A family of four receiving the maximum amount of $668 will likely see a $36 decrease, while a family of three receiving $526 will see a $29 decrease.
Evelyn Ostrander, another attendee at Friday's lunch, said she found out about the reduction on Thursday. Her family -- daughter, Harmony, age 7, and husband Ramsese -- has no other income than the federal benefits it receives -- Social Security benefits and a Section 8 housing voucher.
"I was in shock," she said. "We really rely on our food stamps to get us through the month."
Ostrander estimated her family's benefits will decrease between $30 and $35 a month.
"I'm just going to just try to stretch it as long as I can," she said.
Berkshire Food Project Executive Director Valerie Schwarz said she's worried the reductions will lead to more health problems, including malnourishment. She's also worried the reduction will lead to increased crime and shoplifting in the area.
"My neighbor's house was broken into, and all that was stolen was a jar of change and food from the refrigerator," she said.
The daily lunch runs from noon to 1 p.m.
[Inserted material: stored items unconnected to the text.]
Definition items_gone (x : Db) : gmap uuid ItemRow :=
  filter (λ kv, bool_decide (item_key kv.2 ∈ doomed_items x) = true) (t_items (t_mem x)).

Definition items_left (x : Db) : gmap uuid ItemRow :=
  filter (λ kv, bool_decide (item_key kv.2 ∈ doomed_items x) = false) (t_items (t_mem x)).

Definition after_batch (x : Db) : Db :=
  unreferring (R := ItemEvidenceRow) ie_memory_id (items_gone x) (set_tbl (R := ItemRow) (items_left x) x).

(** The rows go, the clock is read, the trail is written. *)
Lemma delete_batch_body w :
  _delete_batch system_actor scan policy name cutoff w =
    session_begin (λ w, (append_across_tenants
        (expired_event system_actor policy name (utc w (utc_reads w))) (map_to_list (items_gone (db w))).*2 ;;;
        ret (item_key <$> (map_to_list (items_gone (db w))).*2))
      (now_utc (set_db (after_batch (db w)) w)).2) w.
Proof.
  unfold _delete_batch, session_begin. unfold bind at 1, get_state. cbn [fst snd].
  unfold bind at 1. rewrite drain_delete_run. reflexivity.
Qed.

Lemma item_doomed x k r :
  keyed (t_items (t_mem x)) → t_items (t_mem x) !! k = Some r → items_left x !! k = None →
  expired_item name cutoff r = true.
Proof.
  intros Hk Hr Hn.
  pose proof (half_gone (R := ItemRow) (λ r, bool_decide (item_key r ∈ doomed_items x)) _ _ _ Hr Hn) as Hd.
  apply bool_decide_eq_true in Hd.
  by apply (batch_row (R := ItemRow) _ _ _ _ Hk Hr).
Qed.

Lemma after_batch_spared now x audit :
  keyed (t_items (t_mem x)) → cutoff_for policy name now = Some cutoff → t_audit x ⊆ audit →
  (∀ k r, t_items (t_mem x) !! k = Some r → items_left x !! k = None →
    ∃ key e, audit !! key = Some e ∧ ae_action e = EXPIRED_ACTION ∧ ae_resource_id e = uuid_str k ∧
      ae_tenant_id e = mi_tenant_id (ir_item r)) →
  spared now x (set_tbl (R := AuditEvent) audit (after_batch x)).
Proof.
  intros Hk Hc Ha Hrec. split; cbn.
  - apply map_filter_subseteq.
  - intros k r Hr Hn. split; [|by apply Hrec].
    pose proof (item_doomed _ _ _ Hk Hr Hn) as [En%bool_decide_eq_true Hlt%Z.ltb_lt]%andb_true_iff.
    exists cutoff. by rewrite En.
  - apply map_filter_subseteq.
  - intros k i Hi [Hn|Hn]%map_lookup_filter_None; [congruence|]. specialize (Hn _ Hi). cbn in Hn.
    apply not_eq_None_Some in Hn as [r Hr]. apply map_lookup_filter_Some in Hr as [Hr Hd].
    split; [by exists r|]. apply map_lookup_filter_None. right. intros r' Hr' Hf.
    rewrite Hr in Hr'. injection Hr' as <-. cbn in Hd, Hf. by rewrite Hd in Hf.
  - intros k i [_ Hn]%map_lookup_filter_Some [r Hr]. exists r. rewrite <- Hr.
    exact (proj1 (halves (R := ItemRow) (λ r, bool_decide (item_key r ∈ doomed_items x)) _ _) Hn).
  - done.
  - congruence.
  - done.
  - done.
Qed.
(** The value of a decimal numeral read from the left, [acc] being the
    value of the digits before it. *)
Fixpoint uint_value (d : Decimal.uint) (acc : Z) : Z :=
  match d with
  | Decimal.Nil => acc
  | Decimal.D0 l => uint_value l (10 * acc)
  | Decimal.D1 l => uint_value l (10 * acc + 1)
  | Decimal.D2 l => uint_value l (10 * acc + 2)
  | Decimal.D3 l => uint_value l (10 * acc + 3)
  | Decimal.D4 l => uint_value l (10 * acc + 4)
  | Decimal.D5 l => uint_value l (10 * acc + 5)
  | Decimal.D6 l => uint_value l (10 * acc + 6)
  | Decimal.D7 l => uint_value l (10 * acc + 7)
  | Decimal.D8 l => uint_value l (10 * acc + 8)
  | Decimal.D9 l => uint_value l (10 * acc + 9)
  end.

(** A string made of white space only. *)
Fixpoint all_space (s : string) : bool :=
  match s with
  | EmptyString => true
  | String c s' => Str.isspace c && all_space s'
  end.

(** The characters of a string. *)
Definition chars (s : string) : list ascii := list_ascii_of_string s.

(** A string made only of the white space that [int()] skips. *)
Fixpoint all_space_literal (s : string) : bool :=
  match s with
  | EmptyString => true
  | String c s' => Str.isspace_literal c && all_space_literal s'
  end.

(** The number of decimal digits of an integer. *)
Definition digits_of (z : Z) : nat :=
  match Z.to_int z with
  | Decimal.Pos d | Decimal.Neg d => Decimal.nb_digits d
  end.

(** The completion status of a course row, from the text of its fifth
    cell as the page gives it: the two tests of [get_courses] with
    their [.strip()]. *)
Definition completion_of_text (raw : string) : CourseCompletion :=
  let completion := Unknown in
  if negb (String.eqb (Str.strip raw) "") then
    if String.eqb (Str.strip raw) "bestanden" then Passed else Failed
  else completion.

(** *** The exam table in the words of the specification

    The specification reads the attempt number of a header row off the
    numeric suffix of its text, and takes every row whose first cell
    starts with the prefix for a header row. *)

(** The numeric suffix of a text: its longest ending made of digits. *)
Fixpoint numeric_suffix (s : string) : string :=
  match s with
  | EmptyString => EmptyString
  | String _ s' => if DecimalFloat.all_digits s then s else numeric_suffix s'
  end.

Definition starts_with_prefix (r : TableRow) : bool :=
  match r with
  | e0 :: _ => Str.startswith (cell_text e0) "Versuch"
  | [] => false
  end.

Definition suffix_number (r : TableRow) : Z :=
  match r with
  | e0 :: _ => int_or_sentinel (numeric_suffix (cell_text e0))
  | [] => -1
  end.

Definition suffix_context (preceding : list TableRow) : Z :=
  match find starts_with_prefix (rev preceding) with
  | Some h => suffix_number h
  | None => -1
  end.

Section AsSpecified.

Context {FB : FloatBuiltin}.
Lemma if_debug_loop_seq (lines : list str) (js : list nat) (r : bool)
    (n s : nat) :
  s + n <= length lines ->
  endif_loop lines js = Some r ->
  if_debug_loop lines (seq s n) js
  = Some (existsb (contains IF_DEBUG) (firstn n (skipn s lines)) && r).
Proof.
  intros H Hr. revert s H. induction n as [|n IH]; intros s H; [reflexivity|].
  destruct (@nth_error_in_range _ lines s ltac:(lia)) as [x Hx].
  cbn [seq if_debug_loop]. rewrite Hx, (skipn_nth_error _ _ Hx).
  cbn [firstn existsb].
  destruct (contains IF_DEBUG x).
  - rewrite Hr. destruct r; [reflexivity|].
    rewrite IH by lia. now rewrite andb_false_r.
  - rewrite IH by lia. reflexivity.
Qed.

(** [is_already_wrapped] never raises inside the loop of [process_file],
    and is the conjunction of two window tests: [#if DEBUG] somewhere in
    [lines[i-5:i]] and [#endif] somewhere in [lines[i+1:i+5]]. *)
Lemma is_already_wrapped_slices (lines : list str) (i : nat) :
  i < length lines ->
  is_already_wrapped lines i
  = Some (existsb (contains IF_DEBUG) (slice lines (i - 5) i) &&
          existsb (contains ENDIF)
            (slice lines (i + 1) (Nat.min (length lines) (i + 5)))).
Proof.
  intros H. unfold is_already_wrapped, range, slice.
  change (Nat.max 0 (i - 5)) with (i - 5).
  apply if_debug_loop_seq; [lia|].
  apply endif_loop_seq. lia.
Qed.

Lemma slice_before (b : list str) (rest : list str) :
  slice (rev b ++ rest) (length b - 5) (length b) = rev (firstn 5 b).
Proof.
  unfold slice.
  rewrite skipn_app, length_rev.
  replace (length b - 5 - length b) with 0 by lia.
  rewrite firstn_app, skipn_rev, length_rev, length_firstn.
  replace (length b - (length b - 5) -
           Nat.min (length b - (length b - 5)) (length b)) with 0 by lia.
  cbn [skipn firstn]. rewrite app_nil_r.
  rewrite <- length_rev at 1.
  assert (E : firstn (length b - (length b - 5)) b = firstn 5 b).
  { destruct (Nat.le_gt_cases 5 (length b)).
    - f_equal. lia.
    - rewrite !firstn_all2 by lia. reflexivity. }
  rewrite E, length_rev.
  rewrite firstn_all2; [reflexivity|].
  rewrite length_rev, length_firstn. lia.
Qed.

Lemma slice_after (b : list str) (l : str) (a : list str) :
  slice (rev b ++ l :: a) (length b + 1)
        (Nat.min (length (rev b ++ l :: a)) (length b + 5))
  = firstn 4 a.
Proof.
  unfold slice.
  rewrite skipn_app, length_rev, length_app, length_rev.
  rewrite (skipn_all2 (rev b)) by (rewrite length_rev; lia).
  replace (length b + 1 - length b) with 1 by lia.
  cbn [app skipn length].
  destruct (Nat.le_gt_cases 4 (length a)).
  - f_equal. lia.
  - rewrite !firstn_all2 by lia. reflexivity.
Qed.

Lemma is_already_wrapped_between (b : list str) (l : str) (a : list str) :
  is_already_wrapped (rev b ++ l :: a) (length b)
  = Some (wrapped_between b a).
Proof.
  rewrite is_already_wrapped_slices
    by (rewrite length_app, length_rev; simpl; lia).
  rewrite slice_before, slice_after, existsb_rev. reflexivity.
Qed.

Lemma while_loop_blocks (rest b : list str) :
  forall fuel acc m,
    length rest <= fuel ->
    while_loop fuel (rev b ++ rest) (length b) acc m
    = Some (acc ++ blocks b rest, m || any_guard b rest).
Proof.
  revert b. induction rest as [|l a IH]; intros b fuel acc m Hfuel.
  - assert (E : (length b <? length (rev b ++ [])) = false).
    { apply Nat.ltb_ge. rewrite app_nil_r, length_rev. lia. }
    destruct fuel; cbn [while_loop]; rewrite E;
      cbn [blocks any_guard]; now rewrite app_nil_r, orb_false_r.
  - destruct fuel as [|fuel]; [simpl in Hfuel; lia|].
    assert (E : (length b <? length (rev b ++ l :: a)) = true).
    { apply Nat.ltb_lt. rewrite length_app, length_rev. simpl. lia. }
    assert (N : nth_error (rev b ++ l :: a) (length b) = Some l).
    { rewrite nth_error_app2 by (rewrite length_rev; lia).
      rewrite length_rev, Nat.sub_diag. reflexivity. }
    assert (L : rev b ++ l :: a = rev (l :: b) ++ a).
    { simpl. now rewrite <- app_assoc. }
    cbn [while_loop]. rewrite E, N, is_already_wrapped_between.
    cbn [blocks any_guard]. unfold block, needs_guard.
    replace (length b + 1) with (length (l :: b)) by (simpl; lia).
    rewrite L.
    destruct (is_print_statement l); cbn [andb].
    + destruct (wrapped_between b a || should_keep_in_production l);
        cbn [negb]; rewrite IH by (simpl in Hfuel; lia);
        rewrite <- app_assoc; cbn [orb]; try reflexivity.
      now rewrite orb_true_r.
    + rewrite IH by (simpl in Hfuel; lia).
      rewrite <- app_assoc. reflexivity.
Qed.

(** [process_file] always comes to an end, without an [IndexError]. *)
Lemma process_lines_total (lines : list str) :
  process_lines lines = Some (blocks [] lines, any_guard [] lines).
Proof.
  unfold process_lines.
  exact (@while_loop_blocks lines [] (length lines) [] false (le_n _)).
Qed.

Lemma blocks_unchanged (rest b : list str) :
  any_guard b rest = false -> blocks b rest = rest.
Proof.
  revert b. induction rest as [|l a IH]; intros b H; [reflexivity|].
  cbn [any_guard] in H. apply orb_false_iff in H as [H1 H2].
  cbn [blocks]. unfold block. rewrite H1. simpl. f_equal. now apply IH.
Qed.

Lemma transform_blocks (lines : list str) :
  transform lines = blocks [] lines.
Proof.
  unfold transform. rewrite process_lines_total.
  destruct (any_guard [] lines) eqn:E; [reflexivity|].
  symmetry. now apply blocks_unchanged.
Qed.

End WrapPrintsLoops.

(** ** The inserted lines *)

(** A marker test on an inserted line: the leading spaces are skipped
    and the rest is computed. *)
Ltac marker_test :=
  rewrite ?contains_spaces by (intros ?; reflexivity); reflexivity.

Section GuardLines.

Import WrapPrints.

Lemma open_guard_not_print (l : str) : is_print_statement (open_guard l) = false.
Proof.
  unfold is_print_statement, open_guard. marker_test.
Qed.

Lemma close_guard_not_print (l : str) : is_print_statement (close_guard l) = false.
Proof.
  unfold is_print_statement, close_guard. marker_test.
Qed.

Lemma open_guard_if_debug (l : str) : contains IF_DEBUG (open_guard l) = true.
Proof.
  unfold open_guard. marker_test.
Qed.

Lemma open_guard_no_endif (l : str) : contains ENDIF (open_guard l) = false.
Proof.
  unfold open_guard. marker_test.
Qed.

Lemma close_guard_endif (l : str) : contains ENDIF (close_guard l) = true.
Proof.
  unfold close_guard. marker_test.
Qed.

Lemma close_guard_no_if_debug (l : str) :
  contains IF_DEBUG (close_guard l) = false.
Proof.
  unfold close_guard. marker_test.
Qed.

Lemma open_guard_is_guard_line (l : str) : Spec.guard_line (open_guard l).
Proof. exists (indent_of l). left. reflexivity. Qed.

Lemma close_guard_is_guard_line (l : str) : Spec.guard_line (close_guard l).
Proof. exists (indent_of l). right. reflexivity. Qed.

(** Iteration [length b] of the loop, the lines above being [b]. *)
Lemma emitted_block (b : list str) (l : str) (a : list str) :
  emitted (rev b ++ l :: a) (length b) = block b l a.
Proof.
  unfold emitted, block, needs_guard.
  rewrite nth_error_app2 by (rewrite length_rev; lia).
  rewrite length_rev, Nat.sub_diag. cbn [nth_error].
  rewrite is_already_wrapped_between.
  destruct (is_print_statement l); [|reflexivity].
  now destruct (wrapped_between b a || should_keep_in_production l).
Qed.

Lemma blocks_emitted (rest b : list str) :
  blocks b rest
  = concat (map (emitted (rev b ++ rest)) (seq (length b) (length rest))).
Proof.
  revert b. induction rest as [|l a IH]; intros b; [reflexivity|].
  cbn [blocks length seq map concat].
  rewrite emitted_block. f_equal.
  rewrite IH. cbn [rev length]. now rewrite <- app_assoc.
Qed.

(** The output is the concatenation of what the iterations append. *)
Lemma transform_emitted (lines : list str) :
  transform lines
  = concat (map (emitted lines) (seq 0 (length lines))).
Proof. rewrite transform_blocks. exact (blocks_emitted lines []). Qed.
(** * md-to-ipynb: the cell segmentation of [splitIntoNotebookCells]

    A shallow embedding of [splitIntoNotebookCells] (src/md-to-ipynb.js,
    lines 28-122) and the properties of the segmentation that the
    specification states about it.

    JavaScript strings are sequences of UTF-16 code units; a code unit is
    modelled as an [N], a string as a list of them.  The string methods the
    function calls ([split], [trim], [startsWith], [slice], [===], [+]) are
    embedded one by one in [Module JS]. *)

From Stdlib Require Import List PeanoNat NArith Bool String Ascii Lia.
Import ListNotations.

Local Open Scope string_scope.
Local Open Scope list_scope.
Local Open Scope N_scope.

(* ================================================================== *)
(** ** JavaScript strings *)
(* ================================================================== *)

Module JS.

Definition jsstring := list N.

(** A string literal of the source, code unit by code unit. *)
Fixpoint js (s : string) : jsstring :=
  match s with
  | EmptyString => []
  | String a s' => N_of_ascii a :: js s'
  end.

(** ['\n'] *)
Definition LF : N := 10.

(** The characters [String.prototype.trim] strips: WhiteSpace (TAB, VT, FF,
    SP, NBSP, ZWNBSP and the category Zs) and LineTerminator (LF, CR, LS,
    PS). *)
Definition isWhiteSpace (c : N) : bool :=
  ((9 <=? c) && (c <=? 13))
  || (c =? 32) || (c =? 160) || (c =? 5760)
  || ((8192 <=? c) && (c <=? 8202))
  || (c =? 8232) || (c =? 8233) || (c =? 8239) || (c =? 8287)
  || (c =? 12288) || (c =? 65279).

Fixpoint trimStart (s : jsstring) : jsstring :=
  match s with
  | [] => []
  | c :: s' => if isWhiteSpace c then trimStart s' else s
  end.

Definition trimEnd (s : jsstring) : jsstring := rev (trimStart (rev s)).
Monday through Friday and served about 27,000 meals last year, Schwarz said. The organization has been using vegetables from local farms, including Many Forks of Clarksburg and Square Roots of Lanesborough.
Mark Rondeau of the Northern Berkshire Interfaith Action Council, which operates the Friendship Center Food Pantry on Eagle Street, said his organization is concerned it will see a greater need this winter. The council has operated the food pantry since 2011.
Rondeau added that Michael Morelli, a legal aid with the Food Bank of Western Massachusetts, will attend the council's monthly meeting on Nov. 15.
"He's going to be talking about the reduction and people's rights, procedures and other issues connected to the program," he said. "We're hoping to get our member families to know about it."